4.1. In zijn uitspraak van 15 maart 2007 heeft de Raad uitgesproken dat onvoldoende onderzoek was verricht naar de mogelijkheid van herplaatsing van appellant in een gangbare functie. Uit hetgeen de Raad in die uitspraak overigens heeft overwogen, en dan in het bijzonder onder overweging 5.3, moet worden vastgesteld dat plaatsing in een passende functie (hetgeen de voorkeur verdient boven plaatsing in een gangbare functie) niet mogelijk was. Niet gezegd kan worden dat de stichting, door de opdracht van de Raad in eerste instantie te beperken tot gangbare arbeid, haar onderzoeksplicht te beperkt heeft opgevat. Evenmin is de Raad gebleken dat dit onderzoek onvolledig of onzorg-vuldig is geweest. Appellant is een gangbare functie aangeboden, waarvoor hij gezien zijn lichamelijke beperkingen kennelijk geschikt is te achten, maar die hij om hem moverende redenen niet heeft geaccepteerd. Gesteld noch gebleken is dat er andere herplaatsings-mogelijkheden in gangbare arbeid waren bij de stichting.

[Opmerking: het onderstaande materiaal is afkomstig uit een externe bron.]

(** The pattern over any list of word strings, against the rule read word
    by word. *)
Lemma match_at_annex_at s ws i :
  ws ≠ [] → Forall word_string ws →
  match_at s (annexation_pattern ws) i = annex_at s ws i.
Proof.
  intros Hne Hws. unfold match_at, annexation_pattern, annex_at.
  cbn [matches]. cbv zeta.
  destruct (at_boundary s i); [|done].
  rewrite bind_singleton. cbn [fst snd andb].
  destruct (decide (2 ≤ run is_word (drop i s))) as [Hn|Hn].
  2: { rewrite counts_down_nil by lia.
       by rewrite (bool_decide_eq_false_2 (i + 2 ≤ _)) by lia. }
  destruct (counts_down_split 2 _ Hn) as (l1 & -> & Hl1).
  rewrite !fmap_cons, bind_cons. cbn [fst snd].
  rewrite (bind_nil_all _ (_ <$> (_ <$> l1))), app_nil_r.
  2: { intros y (y1 & -> & (k & -> & Hk)%list_elem_of_fmap)%list_elem_of_fmap.
       apply Hl1 in Hk. cbn [fst snd].
       by rewrite no_space_inside_word by lia. }
  destruct (decide (1 ≤ run is_space (drop (i + run is_word (drop i s)) s)))
    as [Hk|Hk].
  2: { rewrite counts_down_nil by lia.
       rewrite (bool_decide_eq_false_2 (_ + 1 ≤ _)) by lia.
       by rewrite andb_false_r. }
  destruct (counts_down_split 1 _ Hk) as (l2 & -> & Hl2).
  rewrite fmap_cons, bind_cons. cbn [fst snd].
  rewrite (bind_nil_all _ (_ <$> l2)), app_nil_r.
  2: { intros y (k & -> & Hk')%list_elem_of_fmap. apply Hl2 in Hk'.
       cbn [fst snd].
       destruct (run_lookup_lt is_space
                   (drop (i + run is_word (drop i s)) s) k)
         as (c & Hc & Hsp); [lia|].
       rewrite lookup_drop in Hc.
       pose proof (matches_particle_tail s ws
         (i + run is_word (drop i s) + k)
         [(1, (i, i + run is_word (drop i s)))] Hne) as E.
       cbn [matches] in E. rewrite E.
       by apply (no_particle_at_space s ws _ _ c). }
  pose proof (matches_particle_tail s ws
    (i + run is_word (drop i s)
     + run is_space (drop (i + run is_word (drop i s)) s))
    [(1, (i, i + run is_word (drop i s)))] Hne) as E.
  cbn [matches] in E. rewrite E.
  rewrite particle_match_word_run, head_bind_decide by done.
  rewrite (bool_decide_eq_true_2 (i + 2 ≤ _)) by lia.
  rewrite (bool_decide_eq_true_2 (_ + 1 ≤ _)) by lia.
  done.
Qed.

4.2. Vervolgens heeft de stichting herplaatsing in een naar de mening van appellant passende functie niet uitgesloten, maar hieraan een voorwaarde gesteld, namelijk het ondergaan van een competentieonderzoek door Woltring & Partners. De Raad deelt het oordeel van de rechtbank dat het stellen van die voorwaarde alleszins redelijk is te achten. De Raad wijst er hierbij op dat appellant niet de bevoegdheid bezat van leerkracht AVO, zoals blijkt uit de hiervoor genoemde brief van de staatssecretaris. Aan dit oordeel kan niet afdoen de vraag naar de bevoegdheid van Woltring & Partners een geschiktheids-onderzoek voor “zij-instromers” uit te voeren. Een dergelijk traject was nog niet in beeld en had in een later stadium aan de orde kunnen komen.

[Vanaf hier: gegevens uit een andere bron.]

(** * Sentiment-analysis API: text cleaning, bad-prediction reports, e-mail retry

    A shallow embedding of [cleaning.py], [database.py], [email_service.py]
    and the handlers of [api.py] ([/report-bad-prediction], [/predict],
    [/health]), with the properties of the design document proved (or
    refuted) on it, and further properties read off the code.

    Conventions.
    - A Python [str] is a list of Unicode code points ([N]).  The ASCII part
      of every character table is written out; what CPython looks up in its
      Unicode database for code points above U+007F is the interface
      [UnicodeData].
    - NLTK ([stopwords], [word_tokenize], the WordNet lemmatizer, the Porter
      stemmer) is a third-party package: it is the interface [Nltk], and
      what a theorem needs from it is an explicit hypothesis.
    - SQLite integers are unbounded [Z] (the 64-bit limit is out of reach of
      a counter that advances by one per request).
    - Requests are handled one at a time; a store operation does not fault. *)

From Stdlib Require Import List NArith ZArith Bool Lia String Ascii.
From Stdlib Require Import Floats.PrimFloat.
From Stdlib Require Import Sorted Permutation.
Import ListNotations.

(* ================================================================== *)
(** * Python strings *)
(* ================================================================== *)

Module Py.

Definition char := N.
Definition str := list char.

(** An ASCII literal as a [str]. *)
Definition u (s : string) : str :=
  map N_of_ascii (list_ascii_of_string s).

Fixpoint str_eqb (a b : str) : bool :=
  match a, b with
  | [], [] => true
  | x :: a', y :: b' => N.eqb x y && str_eqb a' b'
  | _, _ => false
  end.

(** [w in collection] *)
Definition mem (w : str) (l : list str) : bool := existsb (str_eqb w) l.

(** [c in "…"] for a single character. *)
Definition in_class (cls : str) (c : char) : bool := existsb (N.eqb c) cls.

4.3. Met betrekking tot de stelling van appellant dat de stichting had dienen te onder-zoeken of er een passende functie voor appellant viel te creëren, zoals bijvoorbeeld die van maatschappelijk begeleider, verwijst de Raad naar het gestelde in 5.3 van zijn uitspraak van 15 maart 2007. De stichting was niet gehouden een functie voor appellant te creëren.
4.4. Uit het vorenstaande volgt dat de stichting geen onjuiste uitvoering heeft gegeven aan de uitspraak van 15 maart 2007. De aangevallen uitspraak kan dus worden bevestigd.

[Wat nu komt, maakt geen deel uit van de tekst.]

(* ===== verification/Protocol.v ===== *)
(** * Events and wire protocol

    The constants of [lib/gam_event.h], [libgamin/fam.h] and
    [libgamin/gam_protocol.h], the event names of [libgamin/gam_event.c], and
    the memory layout of a [GAMPacket]: five native-endian (here little-endian,
    the x86 layout) [unsigned short] fields followed by the path bytes, which is
    exactly what both sides [write()] to and [read()] from the socket. *)

From S2P Require Import Prelude.

Local Open Scope Z_scope.

(** ** Event types of the server ([GaminEventType], bit flags) *)

Definition GAMIN_EVENT_CHANGED : Z := 16.
Definition GAMIN_EVENT_CREATED : Z := 32.
Definition GAMIN_EVENT_DELETED : Z := 64.
Definition GAMIN_EVENT_MOVED : Z := 128.
Definition GAMIN_EVENT_EXISTS : Z := 256.
Definition GAMIN_EVENT_ENDEXISTS : Z := 512.
Definition GAMIN_EVENT_UNKNOWN : Z := 1024.

Definition gam_event_to_string (event : Z) : string :=
  if event =? GAMIN_EVENT_CHANGED then "Changed"
  else if event =? GAMIN_EVENT_CREATED then "Created"
  else if event =? GAMIN_EVENT_DELETED then "Deleted"
  else if event =? GAMIN_EVENT_MOVED then "Moved"
  else if event =? GAMIN_EVENT_EXISTS then "Exists"
  else "None".

(** ** Event codes of the FAM API ([FAMCodes]) *)

Definition FAMChanged : Z := 1.
Definition FAMDeleted : Z := 2.
Definition FAMStartExecuting : Z := 3.
Definition FAMStopExecuting : Z := 4.
Definition FAMCreated : Z := 5.
Definition FAMMoved : Z := 6.
Definition FAMAcknowledge : Z := 7.
Definition FAMExists : Z := 8.
Definition FAMEndExist : Z := 9.

(** ** Requests *)

Definition GAM_REQ_FILE : Z := 1.
Definition GAM_REQ_DIR : Z := 2.
Definition GAM_REQ_CANCEL : Z := 3.
Definition GAM_REQ_DEBUG : Z := 4.
Definition GAM_OPT_NOEXISTS : Z := 16.

(** [FILENAME_MAX] of the GNU C library. *)
Definition MAXPATHLEN : Z := 4096.
Definition GAM_PROTO_VERSION : Z := 1.
Definition GAM_PACKET_HEADER_LEN : Z := 10.
(** [sizeof(GAMPacket)]: no padding, all fields are 2-byte aligned. *)
Definition sizeof_GAMPacket : Z := GAM_PACKET_HEADER_LEN + MAXPATHLEN.

(** A packet; [pk_path] holds the [pathlen] bytes that are transmitted. *)
Record GAMPacket := mk_packet {
  pk_len : Z;
  pk_version : Z;
  pk_seq : Z;
  pk_type : Z;
  pk_pathlen : Z;
  pk_path : list byte
}.

(** The bytes of the packet structure up to the end of the path. *)
Definition packet_bytes (p : GAMPacket) : list byte :=
  bytes_of_u16 (pk_len p) ++ bytes_of_u16 (pk_version p) ++ bytes_of_u16 (pk_seq p)
  ++ bytes_of_u16 (pk_type p) ++ bytes_of_u16 (pk_pathlen p) ++ pk_path p.

(** Viewing a buffer of received bytes as a packet: [None] when it is shorter
    than the header.  [pk_path] is what follows the header in the buffer, cut
    at [pathlen] bytes. *)
Definition read_packet (buf : list byte) : option GAMPacket :=
  match buf with
  | l0 :: l1 :: v0 :: v1 :: s0 :: s1 :: t0 :: t1 :: p0 :: p1 :: rest =>
      let pathlen := u16_of_bytes p0 p1 in
      Some (mk_packet (u16_of_bytes l0 l1) (u16_of_bytes v0 v1) (u16_of_bytes s0 s1)
              (u16_of_bytes t0 t1) pathlen (take (Z.to_nat pathlen) rest))
  | _ => None
  end.

(** The packet the code builds for a path: [tlen], version, sequence number,
    type and path length are all stored in [unsigned short] fields. *)
Definition make_packet (seq type : Z) (path : list byte) : GAMPacket :=
  let len := Z.of_nat (length path) in
  mk_packet (u16 (GAM_PACKET_HEADER_LEN + len)) GAM_PROTO_VERSION (u16 seq) (u16 type)
    (u16 len) path.

Lemma read_packet_app_bytes seq type path rest :
  (Z.of_nat (length path) < 65536)%Z ->
  read_packet (packet_bytes (make_packet seq type path) ++ rest) =
  Some (make_packet seq type path).
Proof.
  intros Hlen. unfold packet_bytes, make_packet, bytes_of_u16. simpl.
  rewrite !u16_of_bytes_of_u16.
  rewrite (u16_small (Z.of_nat (length path))) by lia.
  rewrite (u16_small (Z.of_nat (length path))) by lia.
  rewrite Nat2Z.id, take_app_length.
  rewrite !(u16_small (u16 _)) by apply u16_range.
  done.
Qed.

Lemma packet_bytes_nonempty p : packet_bytes p <> [].
Proof. by intros [=]. Qed.

Lemma length_packet_bytes p : length (packet_bytes p) = (10 + length (pk_path p))%nat.
Proof. unfold packet_bytes, bytes_of_u16. rewrite !length_app. simpl. lia. Qed.

Lemma read_packet_Some buf p :
  read_packet buf = Some p ->
  (10 <= length buf)%nat /\
  0 <= pk_len p < 65536 /\ 0 <= pk_version p < 65536 /\ 0 <= pk_seq p < 65536 /\
  0 <= pk_type p < 65536 /\ 0 <= pk_pathlen p < 65536 /\
  pk_path p = take (Z.to_nat (pk_pathlen p)) (drop 10 buf).
Proof.
  intros H. do 10 (destruct buf as [|? buf]; [discriminate|]).
  simpl in H. injection H as <-. simpl.
  repeat split; try apply u16_of_bytes_range; lia.
Qed.

Lemma read_packet_None buf : read_packet buf = None <-> (length buf < 10)%nat.
Proof.
  split.
  - intros H. do 10 (destruct buf as [|? buf]; [simpl; lia|]). discriminate.
  - intros H. do 10 (destruct buf as [|? buf]; [done|]). simpl in H. lia.
Qed.

(** More bytes behind a complete packet do not change its header; they do not
    change its path when the path was complete. *)
Lemma read_packet_app buf more p :
  read_packet buf = Some p ->
  exists p', read_packet (buf ++ more) = Some p' /\
    pk_len p' = pk_len p /\ pk_version p' = pk_version p /\ pk_seq p' = pk_seq p /\
    pk_type p' = pk_type p /\ pk_pathlen p' = pk_pathlen p /\
    (10 + pk_pathlen p <= Z.of_nat (length buf) -> p' = p).
Proof.
  intros H. do 10 (destruct buf as [|? buf]; [discriminate|]).
  simpl in H. injection H as <-. simpl.
  eexists. split; [reflexivity|]. simpl. repeat split; try done.
  intros Hlen. f_equal. rewrite take_app_le; [done|]. lia.
Qed.

#[global] Arguments packet_bytes : simpl never.
#[global] Arguments make_packet : simpl never.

5. De Raad acht tot slot geen termen aanwezig toepassing te geven aan artikel 8:75 van de Algemene wet bestuursrecht inzake vergoeding van proceskosten.
De Centrale Raad van Beroep;
Bevestigt de aangevallen uitspraak.
Deze uitspraak is gedaan door J.G. Treffers als voorzitter en B.J. van de Griend en T. van Peijpe als leden, in tegenwoordigheid van R. Scheffer als griffier. De beslissing is uitgesproken in het openbaar op 20 januari 2011.